Perhaps the book’s title can provide the reader with some certainty. Yet the title, Hebrew for “Someone from here” adds even more to the reader’s confusion. For it obscures the speaker’s identity as well as the place to which he refers. Who is the “one”? What is this “here”? The cover, design and title therefore oscillate between opposite answers, leaving the reader restless. The pendulum movement between these answers, the two conflicting identities, can be seen as comprising an evasive maneuver on the part of the speaker, as a representation of the impossibility of deciding on a concrete identity and thereby favoring one identity over the other. This restlessness may very well resemble the title of Shammas’s 1979 Hebrew collection of poems,Shetach hefker(No Man’s Land), which implies an empty signifier that is devoid of identities. Shammas’s title (as well as the title of his Hebrew novel, Arabesques) indeed points to the evasive manner in which his speaker perceives his own life and identity, playing with the multiplicity as well as with the absence of place, as this is no man’s land. As we will presently demonstrate, this is not the case of Masalha’s Eḥad Mikan (In Place).

Masalha’s speaker is explicit and confident in his self-definition as “someone from here.” The place from which these poems emerge is not a no-man’s-land, it is his place. He is the local, he is the native: he is the one-from-here. The reader, entrapped within a certain discourse—constructed by national symbols and colors—might feel disoriented, confused, or out of place. Not the poetic speaker, however, who is very close to the poet of In Place. Identity is neither blurred in the title of Masalha’s collection, nor in the poems themselves. Quite the contrary. For Masalha explicitly reaffirms his speaker’s identity as someone from here or, as is the English title of the book “In Place” in its both meanings: “in the right place” and also “in order.” Masalha’s speaker, knowing he could be seen as having contested identities, chooses to emphasize precisely his stability, his being in place rather than out of order.

Like its cover, the order of the poems in the book is calculated and deliberate. The poems are often organized—side by side—through a common theme that is reflected upon in each pair of poems. For example, the poem “I am an Arab Poet” faces the poem “I Write Hebrew.” This juxtaposition places the two seemingly-opposing identities side by side, yet the Ani, the “I am,” locks them in place as two-sides of one coin.

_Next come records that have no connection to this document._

Definition rstrip_by (drop : ascii -> bool) (s : str) : str :=
  rev (lstrip_by drop (rev s)).

(** [s.strip()]. *)
Definition strip (s : str) : str := rstrip_by is_space (lstrip_by is_space s).

Definition eqb_str (a b : str) : bool :=
  if list_eq_dec ascii_dec a b then true else false.

(** [s.startswith(p)]. *)
Fixpoint startswith (p s : str) : bool :=
  match p, s with
  | [], _ => true
  | a :: p', b :: s' => Ascii.eqb a b && startswith p' s'
  | _ :: _, [] => false
  end.

(** [needle in s]. *)
Fixpoint contains (needle s : str) : bool :=
  startswith needle s ||
  match s with
  | [] => false
  | _ :: t => contains needle t
  end.

(** [s.replace(old, new)] for an [old] that is not empty: occurrences are
    taken from the left and do not overlap.  [skip] counts the characters
    of an occurrence still to be passed over. *)
Fixpoint replace_from (old new : str) (skip : nat) (s : str) : str :=
  match s with
  | [] => []
  | c :: t =>
      match skip with
      | S k => replace_from old new k t
      | O => if startswith old s
             then new ++ replace_from old new (length old - 1) t
             else c :: replace_from old new 0 t
      end
  end.

Definition replace (old new s : str) : str := replace_from old new 0 s.

(** [s.split(sep)] for a [sep] that is not empty.  [cur] is the piece being
    read, last character first. *)
Fixpoint split_from (sep : str) (skip : nat) (cur : str) (s : str)
    : list str :=
  match s with
  | [] => [rev cur]
  | c :: t =>
      match skip with
      | S k => split_from sep k cur t
      | O => if startswith sep s
             then rev cur :: split_from sep (length sep - 1) [] t
             else split_from sep 0 (c :: cur) t
      end
  end.

Definition split (sep s : str) : list str := split_from sep 0 [] s.

(** [sep.join(pieces)]. *)
Fixpoint join (sep : str) (pieces : list str) : str :=
  match pieces with
  | [] => []
  | [p] => p
  | p :: rest => p ++ sep ++ join sep rest
  end.

(** Truth value of a [str]. *)
Definition truthy (s : str) : bool :=
  match s with [] => false | _ => true end.

End Py.

(** What a call that may raise gives. *)
Inductive outcome (A : Type) : Type :=
| Returned (a : A)
| Raised.
Arguments Returned {A} a.
Arguments Raised {A}.

Definition bind {A B : Type} (m : outcome A) (f : A -> outcome B)
    : outcome B :=
  match m with
  | Returned a => f a
  | Raised => Raised
  end.

Notation "x <- m ;; f" := (bind m (fun x => f))
  (at level 61, m at next level, right associativity).

(** [l[i]], which raises [IndexError] out of range. *)
Definition index {A : Type} (l : list A) (i : nat) : outcome A :=
  match nth_error l i with
  | Some a => Returned a
  | None => Raised
  end.

(** ** Transcript windower *)

Module Windower.
(** * The Nachos file system controller (code/filesys/filesys.cc)

    A shallow embedding of [FileSystem] and of the collaborators it drives
    (free-sector bitmap, file headers, directories, open-file objects),
    followed by the properties of its operations.

    An operation is a function from the state of the controller to a result
    and a new state.  C [int] values are integers in [Z]; the one place
    where the controller does arithmetic on them ([currentPosition += ...])
    goes through [int_add], the 32-bit two's complement addition.  Nullable
    [char *] arguments are [option]s.  [new] does not yield [NULL], so the
    branches that only test its result are left out, and so is the test of
    [currentThread] against [NULL]: the state always has a current thread.
    Output on the console is not part of the state. *)

From Stdlib Require Import ZArith Lia Ascii.
From stdpp Require Import gmap strings list.

Open Scope Z_scope.

(** ** Constants of the machine *)

(** The constants that filesys.cc takes from headers outside this file
    (disk.h, bitmap.h, filehdr.h, directory.h, filesys.h). *)
Class Machine := {
  SectorSize : Z;
  NumSectors : Z;
  BitsInByte : Z;
  NumDirect : Z;
  DirectoryEntrySize : Z;
  MAX_OPEN_FILES : nat;
  INVALID_FILE_HANDLE : Z
}.

Definition FreeMapSector : Z := 0.
Definition DirectorySector : Z := 1.
Definition NumDirEntries : nat := 10.

Definition FreeMapFileSize `{Machine} : Z := Z.quot NumSectors BitsInByte.
Definition DirectoryFileSize `{Machine} : Z := DirectoryEntrySize * Z.of_nat NumDirEntries.

(** 32-bit signed addition, as [+=] on an [int] behaves on the machine. *)
Definition int_wrap (z : Z) : Z := (z + 2 ^ 31) mod 2 ^ 32 - 2 ^ 31.
Definition int_add (a b : Z) : Z := int_wrap (a + b).

(** [sector < 0 || sector >= NumSectors], negated. *)
Definition validSector `{Machine} (s : Z) : bool := (0 <=? s) && (s <? NumSectors).

(** ** Data *)

Inductive EntryType := FILE_TYPE | DIR_TYPE.

#[global] Instance EntryType_eq_dec : EqDecision EntryType.
Proof. solve_decision. Defined.

Module DirectoryEntry.
(** Modelled from the spec: directory.h is not part of the sources.  Section
    3: an entry is a name, a sector and a type, in a slot that is active or
    not. *)
Record t := mk { inUse : bool; sector : Z; name : string; type : EntryType }.
Definition unused : t := mk false 0 EmptyString FILE_TYPE.
End DirectoryEntry.

Module FileHeader.
(** Modelled from the spec: filehdr.h is not part of the sources.  Section
    3: a header records the byte length of the file and the ordered list of
    the sectors that hold its data. *)
Record t := mk { numBytes : Z; numSectors : Z; dataSectors : list Z }.
Definition fresh : t := mk 0 0 [].
End FileHeader.

(** A bitmap is its array of bits, [true] = in use; a directory is its table. *)
Abbreviation BitMap := (list bool) (only parsing).
Abbreviation Directory := (list DirectoryEntry.t) (only parsing).

(** ** The block device *)

(** Modelled from the spec: the byte serialisation of bitmap, header and
    directory records is outside filesys.cc; the content of a file is one of
    the three kinds of record the system stores. *)
Inductive FileData :=
| DataBitMap (bits : list bool)
| DataDirectory (table : list DirectoryEntry.t)
| DataBytes (bytes : list Z).

(** A write request: a header into its sector, or a content into the file
    whose header is at the sector. *)
Inductive DiskWrite :=
| WriteHeader (s : Z) (h : FileHeader.t)
| WriteData (s : Z) (c : FileData).

(** Modelled from the spec: the raw device is outside filesys.cc; section 6
    gives it as sector reads and writes over [NumSectors] sectors.  A header
    lives in the sector it is written to; the content of a file is addressed
    by the sector of its header.  Every write request is appended to
    [writes], so that the absence and the order of device writes can be
    stated. *)
Record Disk := mkDisk {
  headers : gmap Z FileHeader.t;
  contents : gmap Z FileData;
  writes : list DiskWrite
}.

Definition blankDisk : Disk := mkDisk ∅ ∅ [].

(** Modelled from the spec: the device has the sectors [0 .. NumSectors-1]
    and no others, so nothing is read from a sector outside this range. *)
Definition readHeader `{Machine} (s : Z) (d : Disk) : option FileHeader.t :=
  if validSector s then headers d !! s else None.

Another example, which points to the significance of the order of the poems, is found in these following two poems, appearing side by side in Masalha’s book: “On Artistic Freedom in the National Era” and“On the Belief in Amulets as a Means of Making Peace in the Middle East.” The declarative tone of both titles, as well as the seemingly contradictory concepts they use, point to the cohesiveness of this collection. Similarly, the eponymous poem “Someone from Here” is juxtaposed to the poem “Homeland Song,” (or more precisely “Patriotic Song”). Both titles deal with a place, with the sense of belonging as a birthright. Yet the two titles facing each other create a tension. The use of the lexical shifter “here” in the title “Someone from Here” allows the interpretation more degrees of freedom, an interpretation that is not rooted in any specific place carrying specific (political, geographical or other) meanings. On the other hand, “Homeland Song” is perceived as explicitly Zionist, echoing (in the ears of the ideal reader, i.e., the Jewish-Israeli) the well-known genre of Hebrew-Zionist national or patriotic songs. By juxtaposing these poems, each title charges the other with more layers of understanding. Thus the neutral “here” becomes the land of Hebrew, while the homeland gains the “neutrality” of the “here”—as if a place called Moledet, homeland, can ever be neutral.

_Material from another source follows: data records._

(** * Student Companion App: a shallow embedding of [app.py]

    The service keeps four process-wide lists (notes, moods, tasks, study
    sessions) and exposes one handler per endpoint.  The handlers are
    modelled as computations in a small state-and-error monad over the
    four stores; the clock, the random generator, the sentiment library
    and the Unicode database of the runtime are the outside world of a
    call and are passed in.

    A Python [str] is a sequence of code points.  The texts whose
    characters the code looks at (the note of [add_note], the text of
    [mood_check]) are lists of code points, and what [\w], [str.strip]
    and [str.lower] do with them is read from the Unicode database.  The
    strings the code only compares, joins or stores (categories, subjects,
    statuses, ids, labels and tips) are Rocq [string]s, the UTF-8 bytes of
    the Python string.  Python [float]s are IEEE binary64 values, as are
    Rocq's primitive floats. *)

From Stdlib Require Import ZArith Floats Ascii String List Bool Lia.
From stdpp Require Import base list strings gmap pretty sorting.

Set Warnings "-inexact-float".

Local Open Scope string_scope.
Local Open Scope Z_scope.
Local Open Scope list_scope.

(** ** Strings that are compared, joined and searched *)

Module PyStr.

Definition chars (s : string) : list ascii := list_ascii_of_string s.

Fixpoint starts_with (p l : list ascii) : bool :=
  match p, l with
  | [], _ => true
  | a :: p', b :: l' => if Ascii.eqb a b then starts_with p' l' else false
  | _ :: _, [] => false
  end.

Fixpoint contains_chars (p l : list ascii) : bool :=
  starts_with p l ||
  match l with
  | [] => false
  | _ :: l' => contains_chars p l'
  end.

(** [sub in s] *)
Definition contains (sub s : string) : bool := contains_chars (chars sub) (chars s).

(** [x in l] for a list of strings *)
Definition mem (x : string) (l : list string) : bool :=
  existsb (String.eqb x) l.

(** [sep.join(l)] *)
Fixpoint join (sep : string) (l : list string) : string :=
  match l with
  | [] => ""
  | [x] => x
  | x :: l' => x +:+ sep +:+ join sep l'
  end.

End PyStr.

(** ** Texts: Python strings as sequences of code points *)

Module Ustr.

(** A Python [str]: its code points. *)
Abbreviation t := (list N).

(** What the runtime's Unicode database says: which code points [\w]
    matches (alphanumerics and the underscore), which ones [str.isspace]
    holds of, and what [str.lower] returns (a function of the whole
    string: it may change the number of code points). *)
Record Database : Type := mkDatabase {
  is_word : N -> bool;
  is_space : N -> bool;
  lower : t -> t
}.

(** A literal of the source that is written in ASCII. *)
Definition of_ascii (s : string) : t := map N_of_ascii (list_ascii_of_string s).

(** [a == b] *)
Fixpoint eqb (a b : t) : bool :=
  match a, b with
  | [], [] => true
  | x :: a', y :: b' => (x =? y)%N && eqb a' b'
  | _, _ => false
  end.

(** [x in l] for a list of texts *)
Definition mem (x : t) (l : list t) : bool := existsb (eqb x) l.

(** [len(s)] *)
Definition len (s : t) : Z := Z.of_nat (length s).

(** Truth value of a text: the empty text is false. *)
Definition truthy (s : t) : bool :=
  match s with [] => false | _ :: _ => true end.

Fixpoint lstrip (db : Database) (l : t) : t :=
  match l with
  | c :: l' => if is_space db c then lstrip db l' else l
  | [] => []
  end.

(** [s.strip()] *)
Definition strip (db : Database) (s : t) : t :=
  rev (lstrip db (rev (lstrip db s))).

Fixpoint starts_with (p l : t) : bool :=
  match p, l with
  | [], _ => true
  | a :: p', b :: l' => if (a =? b)%N then starts_with p' l' else false
  | _ :: _, [] => false
  end.

(** [sub in s] *)
Fixpoint contains (sub l : t) : bool :=
  starts_with sub l ||
  match l with
  | [] => false
  | _ :: l' => contains sub l'
  end.

End Ustr.

(** ** The regular expression [\b\w+\b] under [re.findall]

    The engine is modelled by positions in the subject: [\b] compares the
    word-ness of the characters on both sides of a position, [\w+] takes
    the longest run and gives characters back one at a time while the
    closing [\b] fails, and [findall] restarts after each match, or one
    position further when no match starts where it stands. *)

Module Re.

Definition word_at (db : Ustr.Database) (s : Ustr.t) (pos : nat) : bool :=
  match s !! pos with
  | Some c => Ustr.is_word db c
  | None => false
  end.

Definition word_before (db : Ustr.Database) (s : Ustr.t) (pos : nat) : bool :=
  match pos with
  | O => false
  | S p => word_at db s p
  end.

(** [\b] *)
Definition boundary (db : Ustr.Database) (s : Ustr.t) (pos : nat) : bool :=
  xorb (word_before db s pos) (word_at db s pos).

Fixpoint word_prefix_len (db : Ustr.Database) (l : Ustr.t) : nat :=
  match l with
  | c :: l' => if Ustr.is_word db c then S (word_prefix_len db l') else O
  | [] => O
  end.

(** The greedy [\w+] started at [pos] consumes this many characters. *)
Definition run_length (db : Ustr.Database) (s : Ustr.t) (pos : nat) : nat :=
  word_prefix_len db (drop pos s).

(** Give back characters until the closing [\b] holds; [\w+] keeps at
    least one. *)
Fixpoint backtrack (db : Ustr.Database) (s : Ustr.t) (pos k : nat) : option nat :=
  match k with
  | O => None
  | S k' => if boundary db s (pos + k)%nat then Some (pos + k)%nat
            else backtrack db s pos k'
  end.

(** The end of the match of [\b\w+\b] that starts at [pos], if any. *)
Definition match_at (db : Ustr.Database) (s : Ustr.t) (pos : nat) : option nat :=
  if boundary db s pos then backtrack db s pos (run_length db s pos) else None.

(** The spans [(start, end)] of the successive matches from [pos] on. *)
Fixpoint scan (db : Ustr.Database) (fuel : nat) (s : Ustr.t) (pos : nat)
  : list (nat * nat) :=
  match fuel with
  | O => []
  | S fuel' =>
      if (length s <? pos)%nat then []
      else match match_at db s pos with
           | Some e => (pos, e) :: scan db fuel' s (if (e =? pos)%nat then S e else e)
           | None => scan db fuel' s (S pos)
           end
  end.

Definition slice (s : Ustr.t) (span : nat * nat) : Ustr.t :=
  take (snd span - fst span)%nat (drop (fst span) s).

Definition spans (db : Ustr.Database) (s : Ustr.t) : list (nat * nat) :=
  scan db (S (length s)) s 0.

(** [re.findall(r'\b\w+\b', s)] *)
Definition findall_words (db : Ustr.Database) (s : Ustr.t) : list Ustr.t :=
  map (slice s) (spans db s).

End Re.

(** ** Keyword extraction (lines 104-105 of [add_note]) *)

(** The list the comprehension tests against, written in place at line 105. *)
Definition STOP_WORDS : list Ustr.t :=
  map Ustr.of_ascii ["have"; "that"; "with"; "this"].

These oppositions live side by side in Masalha’s book. Such a juxtaposition creates a new space for the speaker-poet, a place that benefits from the seemingly binary oppositions. It is one place, a sum that is bigger (and more complex) than its parts. Put differently, the title “Homeland Song,”written in the pen of an Arab, uproots the wordmoledetor homeland from its “natural users” (Jewish Hebrew speakers). This is what Hever, following Deleuze and Guattari, identifies as deterritorialization. Nonetheless, placing the poem next to “Someone from Here” accomplishes precisely the reverse. For to employ the terminology of Roland Barthes, moledet or homeland is a part of a myth or metalanguage, that is a part of a “second order semiological system” (113). Masalha’s choice therefore peels the mythological layer off of the sign moledet(homeland), and re-plants it in the soil of the literal meaning, retrieving the denotation of moledet: a person’s home country or native land; the land of one's ancestors. In this sense, what can be understood as deterritorialization is, in fact, re-territorialization.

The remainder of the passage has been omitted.